[Saved entries]

Definition ET_iterfind (elem : Element) (path : string) (namespaces : pyobj)
    : pyres (list ref) :=
  match parse_path path, namespaces with
  | Some st, PyDict d =>
      match assoc (step_prefix st) d with
      | Some uri =>
          if decide (uri = "" ∨ uri = "*")
          then ET_iterfind_other L elem path namespaces
          else Ret (select ("{" +:+ uri +:+ "}" +:+ step_local st)
                      (step_pred st) 0 (children elem))
      | None => Raise SyntaxError
      end
  | _, _ => ET_iterfind_other L elem path namespaces
  end.

(** [Element.find]: the first match, or [None]. *)
Definition ET_find (elem : Element) (path : string) (namespaces : pyobj)
    : pyres (option ref) :=
  head <$> ET_iterfind elem path namespaces.

(** [Element.findall]: all matches, in document order. *)
Definition ET_findall (elem : Element) (path : string) (namespaces : pyobj)
    : pyres (list ref) :=
  ET_iterfind elem path namespaces.

(** ** class ExistingDoc *)

(** An opened document: [self.root], the root element of the parsed tree. *)
Record ExistingDoc : Type := { root : Element }.

(** The separators of the pattern [([^\s,]+)+]: the comma and the characters
    [\s] matches, which below 256 are 9 to 13, 28 to 32, 133 and 160. *)
Definition is_sep (c : ascii) : bool :=
  let n := nat_of_ascii c in
  Nat.eqb n 44 || (Nat.leb 9 n && Nat.leb n 13) || (Nat.leb 28 n && Nat.leb n 32)
  || Nat.eqb n 133 || Nat.eqb n 160.

(** [re.findall("([^\s,]+)+", s)]: the maximal runs of characters that are
    not separators, from left to right; [cur] is the run being read. *)
Fixpoint runs (cur : string) (s : string) : list string :=
  match s with
  | EmptyString => if decide (cur = "") then [] else [cur]
  | String c s' =>
      if is_sep c
      then (if decide (cur = "") then runs "" s' else cur :: runs "" s')
      else runs (cur +:+ String c "") s'
  end.

Definition re_findall_coords (s : string) : list string := runs "" s.

(** [float(s)]. *)
Definition float (s : string) : pyres Qc :=
  match py_float L s with
  | Some q => Ret q
  | None => Raise ValueError
  end.

(** Attribute values are strings, so that the last branch of the source
    ([vbox] neither a string nor [None]) has no counterpart here. *)
Definition viewBox (self : ExistingDoc) : pyres (option (list Qc)) :=
  let vbox := get (root self) "viewBox" in
  match vbox with
  | Some vbox =>
      let coords := re_findall_coords vbox in
      if decide (length coords ≠ 4)
      then Raise (ParseError "viewBox coordinates not valid: %s" (PyStr vbox))
      else Some <$> mapM float coords
  | None => Ret None
  end.

Definition getLayer (self : ExistingDoc) (id : string) : pyres (option ref) :=
  let elementXpath := "svg:g[@id='" +:+ id +:+ "']" in
  cls ← LOAD_GLOBAL "ExistingDoc";
  ns ← getattr cls "_NS";
  ET_find (root self) elementXpath ns.

(** The body of the [for] loop of [getLayersByID_dict], over the list
    [findall] has returned. *)
Fixpoint getLayersByID_loop (self : ExistingDoc) (ids : gset string)
    (els : list ref) (result : gmap string ref) : pyres (gmap string ref) :=
  match els with
  | [] => Ret result
  | el :: els' =>
      match lookup_at el (root self) ≫= (λ e, get e "id") with
      | Some id =>
          if decide (id ∈ ids) then
            if decide (is_Some (result !! id))
            then Raise (ParseError "Duplicate element with id %s" (PyStr id))
            else getLayersByID_loop self ids els' (<[id := el]> result)
          else getLayersByID_loop self ids els' result
      | None => getLayersByID_loop self ids els' result
      end
  end.

Definition getLayersByID_dict (self : ExistingDoc) (ids : gset string)
    : pyres (gmap string ref) :=
  let elementXpath := "svg:g[@id]" in
  let result : gmap string ref := ∅ in
  ns ← LOAD_GLOBAL "_NS";
  els ← ET_findall (root self) elementXpath ns;
  getLayersByID_loop self ids els result.

(** ** class NumDocTrafo *)

(** A delta function given as keyword argument, or [None]. *)
Definition deltaFn : Type := option (Qc → Qc → Qc).

Record NumDocTrafo : Type := {
  h1 : Qc; h2 : Qc; v1 : Qc; v2 : Qc;
  x1 : Qc; y1 : Qc;
  HXscale : Qc; VYscale : Qc;
  h2x : Qc → Qc;
  v2y : Qc → Qc }.

(** [a / b] on numbers. *)
Definition truediv (a b : Qc) : pyres Qc :=
  if decide (b = 0%Qc) then Raise ZeroDivisionError else Ret (a / b)%Qc.

(** [a, b, c, d = viewBox]. *)
Definition unpack4 (viewBox : option (list Qc)) : pyres (Qc * Qc * Qc * Qc) :=
  match viewBox with
  | None => Raise TypeError
  | Some [a; b; c; d] => Ret (a, b, c, d)
  | Some _ => Raise ValueError
  end.

(** [NumDocTrafo.__init__].  As in the source, [height] is unpacked and both
    scale factors are quotients of [width]. *)
Definition NumDocTrafo_init (viewBox : option (list Qc))
    (hrange vrange : Qc * Qc) (deltaFnH deltaFnV : deltaFn)
    : pyres NumDocTrafo :=
  let '(h1, h2) := hrange in
  let '(v1, v2) := vrange in
  '(x1, y1, width, height) ← unpack4 viewBox;
  '(HXscale, h2x) ←
    match deltaFnH with
    | Some D =>
        sc ← truediv width (D h1 h2);
        Ret (sc, λ h, D h1 h * sc + x1)%Qc
    | None =>
        sc ← truediv width (h2 - h1)%Qc;
        Ret (sc, λ h, (h - h1) * sc + x1)%Qc
    end;
  '(VYscale, v2y) ←
    match deltaFnV with
    | Some D =>
        sc ← truediv width (D v1 v2);
        Ret (sc, λ v, D v1 v * sc + y1)%Qc
    | None =>
        sc ← truediv width (v2 - v1)%Qc;
        Ret (sc, λ v, (v - v1) * sc + y1)%Qc
    end;
  Ret {| h1 := h1; h2 := h2; v1 := v1; v2 := v2; x1 := x1; y1 := y1;
         HXscale := HXscale; VYscale := VYscale; h2x := h2x; v2y := v2y |}.

(** ** class ScaledInjectionPoint(NumDocTrafo) *)

(** The keyword arguments [**deltaFnHV]. *)
Record deltaFnHV : Type := { deltaFnH : deltaFn; deltaFnV : deltaFn }.

(** The target is a reference to an element of the document, or [None]. *)
Record ScaledInjectionPoint : Type := {
  trafo :> NumDocTrafo;
  target : option ref }.

Definition ScaledInjectionPoint_init (target_element : option ref)
    (viewBox : option (list Qc)) (hrange vrange : Qc * Qc) (kw : deltaFnHV)
    : pyres ScaledInjectionPoint :=
  t ← NumDocTrafo_init viewBox hrange vrange (deltaFnH kw) (deltaFnV kw);
  Ret {| trafo := t; target := target_element |}.

(** [isinstance(content, ET.Element)]. *)
Definition isinstance_Element (content : pyobj) : bool :=
  match content with
  | PyElement _ => true
  | _ => false
  end.

(** [Element.append(subelement)] on the element of the document at [t]. *)
Definition Element_append (t : ref) (subelement : pyobj) : stmt () := λ doc,
  match subelement with
  | PyElement e => (Ret (), alter_at (add_child e) t doc)
  | _ => (Raise TypeError, doc)
  end.

(** The attribute lookup [self.target.append]. *)
Definition target_append (target : option ref) : pyres (pyobj → stmt ()) :=
  match target with
  | Some t => Ret (Element_append t)
  | None => Raise (AttributeError "append")
  end.

Definition inject (self : ScaledInjectionPoint) (content : pyobj) : stmt () :=
  if isinstance_Element content then
    append ← lift (target_append (target self));
    inj ← lift (LOAD_GLOBAL "inj");
    append inj
  else
    try_except
      (append ← lift (target_append (target self));
       node ← lift (ET_fromstring L content);
       append (PyElement node))
      (λ e, match e with ET_ParseError | TypeError => true | _ => false end)
      (lift (Raise (ParseError "Invalid type or syntax for content %s"
                      content))).

(** ** class SVGDocInScale(ExistingDoc) *)

Record SVGDocInScale : Type := {
  doc :> ExistingDoc;
  _deltaFnHV : deltaFnHV }.

Definition getLayerInjector (self : SVGDocInScale) (id : string)
    (hrange vrange : Qc * Qc) : pyres ScaledInjectionPoint :=
  layer ← getLayer self id;
  box ← viewBox self;
  ScaledInjectionPoint_init layer box hrange vrange (_deltaFnHV self).

End SVG.

(** ** A library instance for evaluating the module on concrete inputs *)

(** Decimal literals: an optional sign, digits, and an optional fraction. *)
Definition is_digit (c : ascii) : bool :=
  let n := nat_of_ascii c in Nat.leb 48 n && Nat.leb n 57.

Fixpoint decimal (acc : Z) (s : string) : Z :=
  match s with
  | EmptyString => acc
  | String c s' => decimal (10 * acc + Z.of_nat (nat_of_ascii c - 48)) s'
  end.

Definition unsigned_literal (s : string) : option Qc :=
  let '(ip, r) := span is_digit s in
  if decide (ip = "") then None
  else if decide (r = "") then Some (Qc_of_Z (decimal 0 ip))
  else
    fp ← strip_prefix "." r;
    let '(fd, r') := span is_digit fp in
    if decide (r' = "") then
      Some (Qc_of_Z (decimal (decimal 0 ip) fd)
            / Qc_of_Z (10 ^ Z.of_nat (String.length fd)))%Qc
    else None.

Definition sample_float (s : string) : option Qc :=
  match strip_prefix "-" s with
  | Some s' => Qcopp <$> unsigned_literal s'
  | None => unsigned_literal s
  end.

(** Markup: an empty element without attributes, [<name/>]. *)
Definition sample_fromstring (text : pyobj) : pyres Element :=
  match text with
  | PyStr s =>
      match strip_prefix "<" s with
      | Some r =>
          let '(name, r') := span name_char r in
          if decide (name ≠ "" ∧ r' = "/>") then Ret (Elem name [] [])
          else Raise ET_ParseError
      | None => Raise ET_ParseError
      end
  | _ => Raise TypeError
  end.

Definition sample_lib : PyLib :=
  {| py_float := sample_float;
     ET_fromstring := sample_fromstring;
     ET_iterfind_other := λ _ _ _, Raise SyntaxError |}.

(** Documents and elements used in the examples. *)
Definition svg_tag (name : string) : string := "{" +:+ svg_uri +:+ "}" +:+ name.

Definition g (id : string) (cs : list Element) : Element :=
  Elem (svg_tag "g") [("id", id)] cs.

Definition circle : Element := Elem "circle" [] [].
Definition rect : Element := Elem (svg_tag "rect") [] [].

(** [<svg viewBox="0 0 100 50"><g id="bg"><rect/></g><g id="plot"/></svg>] *)
Definition plot_doc : ExistingDoc :=
  {| root := Elem (svg_tag "svg") [("viewBox", "0 0 100 50")]
               [g "bg" [rect]; g "plot" []] |}.

(** The same document without the [viewBox] attribute. *)
Definition nobox_doc : ExistingDoc :=
  {| root := Elem (svg_tag "svg") [] [g "bg" [rect]; g "plot" []] |}.

(** A document whose last coordinate is not a number. *)
Definition badbox_doc : ExistingDoc :=
  {| root := Elem (svg_tag "svg") [("viewBox", "0 0 100 abc")] [g "plot" []] |}.

(** A group nested in a group, and two groups with the same id. *)
Definition nested_doc : ExistingDoc :=
  {| root := Elem (svg_tag "svg") [("viewBox", "0 0 100 50")]
               [g "outer" [g "inner" []]] |}.

Definition duplicate_doc : ExistingDoc :=
  {| root := Elem (svg_tag "svg") [("viewBox", "0 0 100 50")]
               [g "a" []; g "a" [rect]] |}.

Definition default_deltas : deltaFnHV := {| deltaFnH := None; deltaFnV := None |}.

Definition plot_scaled : SVGDocInScale :=
  {| doc := plot_doc; _deltaFnHV := default_deltas |}.


(** The viewport box [0 0 100 50] and the maps over the world ranges
    [(0, 10)] and [(0, 5)], as [NumDocTrafo.__init__] builds them. *)
Definition plot_box : list Qc := Qc_of_Z <$> [0; 0; 100; 50]%Z.

Definition plot_trafo : NumDocTrafo :=
  {| h1 := Qc_of_Z 0; h2 := Qc_of_Z 10; v1 := Qc_of_Z 0; v2 := Qc_of_Z 5;
     x1 := Qc_of_Z 0; y1 := Qc_of_Z 0;
     HXscale := Qc_of_Z 10; VYscale := Qc_of_Z 20;
     h2x := λ h, ((h - Qc_of_Z 0) * Qc_of_Z 10 + Qc_of_Z 0)%Qc;
     v2y := λ v, ((v - Qc_of_Z 0) * Qc_of_Z 20 + Qc_of_Z 0)%Qc |}.

(** Injection points into the layers [plot] (no child) and [bg] (one child)
    of [plot_doc], and one whose layer was not found. *)
Definition plot_point : ScaledInjectionPoint :=
  {| trafo := plot_trafo; target := Some [1] |}.

Definition bg_point : ScaledInjectionPoint :=
  {| trafo := plot_trafo; target := Some [0] |}.

Definition lost_point : ScaledInjectionPoint :=
  {| trafo := plot_trafo; target := None |}.

(** ** Notions used in the statements *)


(** An identifier without the quote character, as the path
    [svg:g[@id='...']] requires of the value it compares with. *)
Fixpoint quote_free (s : string) : bool :=
  match s with
  | EmptyString => true
  | String c s' => negb (bool_decide (c = quote)) && quote_free s'
  end.

(** A group of the SVG namespace carrying the given id. *)
Definition is_layer (id : string) (e : Element) : Prop :=
  tag e = svg_tag "g" ∧ get e "id" = Some id.

#[global] Instance is_layer_dec id e : Decision (is_layer id e).
Proof. unfold is_layer. apply _. Defined.

(** The proper descendants of an element in document order, each with its
    reference relative to the element. *)
Fixpoint descendants (e : Element) : list (ref * Element) :=
  (fix go (i : nat) (l : list Element) : list (ref * Element) :=
     match l with
     | [] => []
     | c :: l' =>
         ([i], c) :: (prod_map (cons i) id <$> descendants c) ++ go (S i) l'
     end) 0%nat (children e).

--- ASSIGNED TASK ---
The entries above hold a line with "(step_pred st) 0" and a later line with "Definition re_findall_coords (s". Write out exactly those lines and all lines between, nothing more.

--- RESULT ---
                      (step_pred st) 0 (children elem))
      | None => Raise SyntaxError
      end
  | _, _ => ET_iterfind_other L elem path namespaces
  end.

(** [Element.find]: the first match, or [None]. *)
Definition ET_find (elem : Element) (path : string) (namespaces : pyobj)
    : pyres (option ref) :=
  head <$> ET_iterfind elem path namespaces.

(** [Element.findall]: all matches, in document order. *)
Definition ET_findall (elem : Element) (path : string) (namespaces : pyobj)
    : pyres (list ref) :=
  ET_iterfind elem path namespaces.

(** ** class ExistingDoc *)

(** An opened document: [self.root], the root element of the parsed tree. *)
Record ExistingDoc : Type := { root : Element }.

(** The separators of the pattern [([^\s,]+)+]: the comma and the characters
    [\s] matches, which below 256 are 9 to 13, 28 to 32, 133 and 160. *)
Definition is_sep (c : ascii) : bool :=
  let n := nat_of_ascii c in
  Nat.eqb n 44 || (Nat.leb 9 n && Nat.leb n 13) || (Nat.leb 28 n && Nat.leb n 32)
  || Nat.eqb n 133 || Nat.eqb n 160.

(** [re.findall("([^\s,]+)+", s)]: the maximal runs of characters that are
    not separators, from left to right; [cur] is the run being read. *)
Fixpoint runs (cur : string) (s : string) : list string :=
  match s with
  | EmptyString => if decide (cur = "") then [] else [cur]
  | String c s' =>
      if is_sep c
      then (if decide (cur = "") then runs "" s' else cur :: runs "" s')
      else runs (cur +:+ String c "") s'
  end.

Definition re_findall_coords (s : string) : list string := runs "" s.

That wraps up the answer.